Though not as well known, there are actually several math holidays that take place throughout the year that we can easily celebrate with our students! One – Math 2.0 Day – actually takes place tomorrow on July 8th! Fortunately, there are many that occur during the school year, as well. As you’re planning for the year ahead, consider adding in some fun days for the mathematical celebrations.
1. Math Storytelling Day
Stories aren’t just for reading class! Math Storytelling Day takes place every year on September 25th. Celebrate this math holiday by reading math story books throughout the day. Here is a list that includes some of my favorites!
If you’re feeling really creative, consider having your students write their own math stories on this day, too! They could even act them out or draw pictures to go with them. Some of these math writing prompts may be helpful in getting students started on writing their own math story.
2. Celebration of Mind
Every year on October 21st, we observe the Celebration of Mind. The Celebration of Mind is an event organized by the Gathering 4 Gardner Foundation in honor of the American writer and recreational mathematics pioneer Martin Gardner. Celebration of Mind, or CoM, is a day for people to enjoy puzzles, games, math, and magic.

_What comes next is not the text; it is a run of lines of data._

(** A request with the packet of an issued quote, of whatever date, and its condition. *)
Lemma packet_fulfilled t q m n data b b' m' e now later tr : issued t q m n data b ->
  0 <= t -> t + FIFTEEN_MINUTES * 1000 < MAX_ISO -> 0 <= now <= later -> now < e < MAX_ISO ->
  serializeIlpPrepare (preparePacket (ilpSecret cfg) home n data e) = Ok b' ->
  complete tr m' -> validate (Some m') = (Some m', Ok tt) -> minor m' = Ok n ->
  ilpPacket tr = base64Encode b' true -> condition tr = q_condition q -> expiration tr = forRequestBody e ->
  exists f, base64url (sha256 (from_base64url f)) = q_condition q /\
    let call := CallTransfers (tp_transferId tr) m' (transferPayee (payeeFsp tr)) in
    postTransfers now later tr = (tr, [call],
      match client_transfers client call with
      | Ok r => Ok (mkTransfersIDPutResponse (Some f) (completedTimestamp r) (transferState r) (t_extensionList r))
      | Err x => Err x end).
Proof.
  intros Hq Ht Ht' Hnow He Hb Hc Hv Hm Hp Hcond Hexp. assert (He0 : 0 <= e < MAX_ISO) by lia.
  pose proof (minor_bounds _ _ Hm) as Hn. pose proof (request_date e He0) as Hdate.
  set (p := preparePacket (ilpSecret cfg) home n data e) in *.
  assert (Hprint : bigint_text n = dec_print n) by (unfold bigint_text; by rewrite (proj2 (Z.ltb_ge n 0)) by lia).
  destruct (serialize_reads p n e b' Hprint Hn (new_Date_small _ He0) He0 Hb) as [_ Hread].
  assert (Hacc : validateAndUnwrapTransferIlpPacket now tr = Ok p).
  { apply unwrap_accepted. exists n, e. constructor; try done.
    - unfold unwrap, base64Decode. rewrite Hp. unfold base64Encode. cbn [negb]. by rewrite from_base64url_padded.
    - unfold p, preparePacket. cbn. rewrite Hprint. apply BigInt_print. lia.
    - by rewrite (cm_amount _ _ Hc).
    - by rewrite Hexp.
    - unfold p, preparePacket. cbn. by apply new_Date_small.
    - lia. }
  pose proof (lifetime_bounds now e later ltac:(lia) ltac:(lia) He0 Hdate) as Hlife.
  set (life := resolveLifetimeSeconds later (forRequestBody e)) in *.
  destruct (serialize_dated p e life b' (new_Date_small _ He0) He0 Hlife Hb) as [b2 Hb2].
  unfold p in Hb2. rewrite <- packet_dated in Hb2 by done.
  set (pre := preimage (ilpSecret cfg) n home data).
  assert (Hf : fulfilTransfer cfg later tr p = Ok (mkFulfill true (Some (base64url pre)))).
  { unfold fulfilTransfer, fulfil, prepare. rewrite Hexp. fold life. change (destination p) with home.
    change (ilp_amount p) with (bigint_text n). change (ilp_data p) with (utf8 data). rewrite from_utf8_utf8, Hprint, BigInt_print by lia. cbn [default from_option Datatypes.id].
    rewrite Hb2. cbn [base64Condition prep_base64Fulfillment]. f_equal. f_equal. apply bool_decide_eq_true.
    by rewrite Hcond, (iss_condition _ _ _ _ _ _ Hq). }
  exists (base64url pre). split.
  - pose proof (from_base64url_padded pre 0) as Hpad. cbn in Hpad. rewrite app_nil_r in Hpad.
    by rewrite Hpad, (iss_condition _ _ _ _ _ _ Hq).
  - pose proof (transfer_run now later tr p (validate_request _ _ Hc Hv) Hacc _ Hf) as Hrun. cbv zeta in Hrun |- *.
    rewrite (cm_amount _ _ Hc) in Hrun. exact Hrun.
Qed.
End connector_lemmas.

On or around this day, challenge your students with these math puzzles. You can also play math games – such as these card games or these dice games. Perhaps you could also bring in a local magician to show your students some tricks, or watch some magic videos on YouTube!
3. Fibonacci Day
Fibonacci Day takes place every year on November 23rd, because 11/23 is the first 4 digits of the Fibonacci sequence (minus 0). The Fibonacci sequence is a series of numbers where each number is the sum of the previous 2 numbers: 0, 1, 1, 2, 3, 5, 8, 13….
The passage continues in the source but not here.